Damselfish are some of the mainstays in the saltwater aquarium hobby. They are often quite hardy, many stay on the small side as adults and the various species are quite colorful. The Damselfishes all have very different personalities and temperaments so make sure to research the species you are interested in keeping.
Also, it needs to be said that even though many of these damsels are very hardy it's not advisable to use them to cycle a new tank. Let the live rock cycle the tank. There is no good reason to use fish to cycle a tank these days.
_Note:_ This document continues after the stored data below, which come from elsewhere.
Lemma findById_Some id w k s :
  QrScan.findById objectId id w = Some (Some (k, s)) ->
  db w !! k = Some s /\ QrScan.selects (QrScan.isId objectId) id k = true.
Proof.
  unfold QrScan.findById. intros H. destruct id as [|id|holds|]; simplify_eq.
  - destruct (objectId id) as [k'|] eqn:Ek; [|done].
    destruct (db w !! k') as [s'|] eqn:Es; simplify_eq/=.
    split; [done|]. unfold QrScan.isId. by apply bool_decide_eq_true.
  - apply head_Some_elem_of, list_elem_of_In, filter_In in H as [Hin Hholds].
    apply list_elem_of_In, elem_of_map_to_list in Hin. done.
Qed.

Lemma lookup_Some studentData w k s :
  QrScan.lookup objectId studentData w = Some (Some (k, s)) ->
  db w !! k = Some s
  /\ (QrScan.selects (QrScan.isId objectId) (QrScan.qr_id studentData) k = true
      \/ (QrScan.selects QrScan.isString (QrScan.qr_indexNumber studentData) (indexNumber s)
          = true
          /\ QrScan.selects QrScan.isString (QrScan.qr_name studentData) (name s) = true)).
Proof.
  unfold QrScan.lookup. intros H.
  destruct (QrScan.given (QrScan.qr_id studentData)).
  - destruct (QrScan.findById objectId _ w) as [[[k' s']|]|] eqn:Eid; simplify_eq.
    + apply findById_Some in Eid as [? ?]. auto.
    + apply findOne_Some in H as (? & ? & ?). auto.
  - apply findOne_Some in H as (? & ? & ?). auto.
Qed.


(** X13: the hash of a QR payload is checked only when the payload carries
    one.  The payload with its [secureHash] taken out is never answered 401,
    and whenever the payload itself is not answered 401 the two are handled
    alike. *)
Theorem scan_without_hash_passes
    (studentData : QrScan.StudentData)
    (deviceInfo scanLocation userAgentHeader : option string)
    (currentScanTime : Z) (w : World) :
  let out := scan (QrScan.Data studentData)
               deviceInfo scanLocation userAgentHeader currentScanTime w in
  let out' := scan (QrScan.Data (QrScan.withoutHash studentData))
                deviceInfo scanLocation userAgentHeader currentScanTime w in
  QrScan.isInvalidAuthentication out'.1 = false
  /\ (QrScan.isInvalidAuthentication out.1 = false -> out' = out).
Proof.
  unfold QrScan.markAttendance.
  change (QrScan.lookup objectId (QrScan.withoutHash studentData))
    with (QrScan.lookup objectId studentData).
  cbn [QrScan.withoutHash QrScan.qr_indexNumber QrScan.qr_name QrScan.qr_secureHash].
  destruct (QrScan.given (QrScan.qr_indexNumber studentData)
            && QrScan.given (QrScan.qr_name studentData)); [|done].
  destruct (QrScan.lookup _ _ _) as [[[id student]|]|]; [|done..].
  destruct (handler _ _ _ _ _ _) as [r w'].
  split; [done|].
  destruct (QrScan.qr_secureHash studentData) as [|h|]; [done| |done].
  by repeat case_bool_decide.
Qed.

(** X14: a payload whose [id] names a document is not checked against the
    name and the index number it carries: with anything else that is truthy
    in their place the scan is answered the same way and marks the same
    student. *)
Theorem scan_by_id_ignores_name_and_index
    (indexNumber1 name1 indexNumber2 name2 : QrScan.Field string) (id : string)
    (secureHash : QrScan.Hash) (k : N) (student : Student)
    (deviceInfo scanLocation userAgentHeader : option string)
    (currentScanTime : Z) (w : World) :
  QrScan.given indexNumber1 = true -> QrScan.given name1 = true ->
  QrScan.given indexNumber2 = true -> QrScan.given name2 = true ->
  id <> EmptyString -> objectId id = Some k -> db w !! k = Some student ->
  scan (QrScan.Data (QrScan.mkData indexNumber1 name1 (QrScan.Text id) secureHash))
    deviceInfo scanLocation userAgentHeader currentScanTime w
  = scan (QrScan.Data (QrScan.mkData indexNumber2 name2 (QrScan.Text id) secureHash))
      deviceInfo scanLocation userAgentHeader currentScanTime w.
Proof.
  intros Hi1 Hn1 Hi2 Hn2 Hid Hk Hs.
  unfold QrScan.markAttendance, QrScan.lookup, QrScan.findById.
  cbn [QrScan.qr_indexNumber QrScan.qr_name QrScan.qr_id QrScan.qr_secureHash QrScan.given].
  rewrite Hi1, Hn1, Hi2, Hn2.
  rewrite !bool_decide_eq_false_2 by done.
  rewrite Hk, Hs. done.
Qed.

(** X15: a scan request changes at most one document of the store, and
    only one that meets what the payload asks of it: its [_id] meets the
    payload's [id], or its index number and its name meet the payload's
    [indexNumber] and [name].  For a field that is a text this is equality
    with the text; for a field that is an object of query operators it is
    whatever the operators ask, so that such a payload can mark a student
    it does not name. *)
Theorem scan_changes_only_named_student
    (studentData : QrScan.StudentData)
    (deviceInfo scanLocation userAgentHeader : option string)
    (currentScanTime : Z) (w : World) (k : N) :
  db (scan (QrScan.Data studentData)
        deviceInfo scanLocation userAgentHeader currentScanTime w).2 !! k
  <> db w !! k ->
  exists student,
    db w !! k = Some student
    /\ (QrScan.selects (QrScan.isId objectId) (QrScan.qr_id studentData) k = true
        \/ (QrScan.selects QrScan.isString (QrScan.qr_indexNumber studentData)
              (indexNumber student) = true
            /\ QrScan.selects QrScan.isString (QrScan.qr_name studentData)
                 (name student) = true))
    /\ forall k', k' <> k ->
         db (scan (QrScan.Data studentData)
               deviceInfo scanLocation userAgentHeader currentScanTime w).2 !! k'
         = db w !! k'.
Proof.
  unfold QrScan.markAttendance.
  destruct (QrScan.given (QrScan.qr_indexNumber studentData)
            && QrScan.given (QrScan.qr_name studentData)); [|done].
  destruct (QrScan.lookup _ _ _) as [[[id student]|]|] eqn:El; [|done..].
  apply lookup_Some in El as [Hs Hnamed].
  pose proof (handler_db id deviceInfo scanLocation userAgentHeader currentScanTime w) as H.
  destruct (handler _ _ _ _ _ _) as [r w'].
  assert (Hgoal : db w' !! k <> db w !! k ->
            exists student0,
              db w !! k = Some student0
              /\ (QrScan.selects (QrScan.isId objectId) (QrScan.qr_id studentData) k = true
                  \/ (QrScan.selects QrScan.isString (QrScan.qr_indexNumber studentData)
                        (indexNumber student0) = true
                      /\ QrScan.selects QrScan.isString (QrScan.qr_name studentData)
                           (name student0) = true))
              /\ forall k', k' <> k -> db w' !! k' = db w !! k').
  { simpl in H. destruct r as [st rec| |]; [|by subst w'..].
    destruct H as (_ & _ & student' & Hdb). rewrite Hdb. intros Hk.
    destruct (decide (k = id)) as [->|Hne]; [|by rewrite lookup_insert_ne in Hk].
    exists student. split; [done|]. split; [done|].
    intros k' Hk'. by rewrite lookup_insert_ne. }
  destruct (QrScan.qr_secureHash studentData) as [|h|];
    repeat case_bool_decide; try done; exact Hgoal.
Qed.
One of the best to keep in a saltwater tank is the Green Chromis (chromis viridis). When kept in appropriate numbers and fed frequently these little chromis make an awesome addition to a reef tank. They stay on the small side, look great in groups and won't fight with tank mates. A completely under rated fish in my opinion.
Like most damselfish species, the Azure Damselfish is considered very hardy and often recommended to new hobbyists as a good first fish in new tanks.
This fish is also known as the "Blue Devil Damsel" due to it's temperament. It's a good thing these fish stay on the small side at around 3 inches (6 cm). Use caution when stocking a tank with these little devils.
One of my personal favorite saltwater fish species of all time. Photos hardly ever do our Green Chromis friends justice. You just have to see a school of them in person to appreciate their beauty and personality. They are quite peaceful except amongst themselves where you may see tests of dominance within the group.
Blue Reef Chromis
Similar in temperament to the Green Chromis, these Blue Chromis do well in schools too and look simply fantastic.
Yellowtail Blue Damselfish
This is a very hardy damselfish and they can be very territorial, even with species much larger than them.
Three Stripe Damselfish
Very hardy and similar to many other damselfish species, the Three Stripe Damselfish too have been used to cycle an aquarium or two. Use live rock instead of live fish to cycle your tank.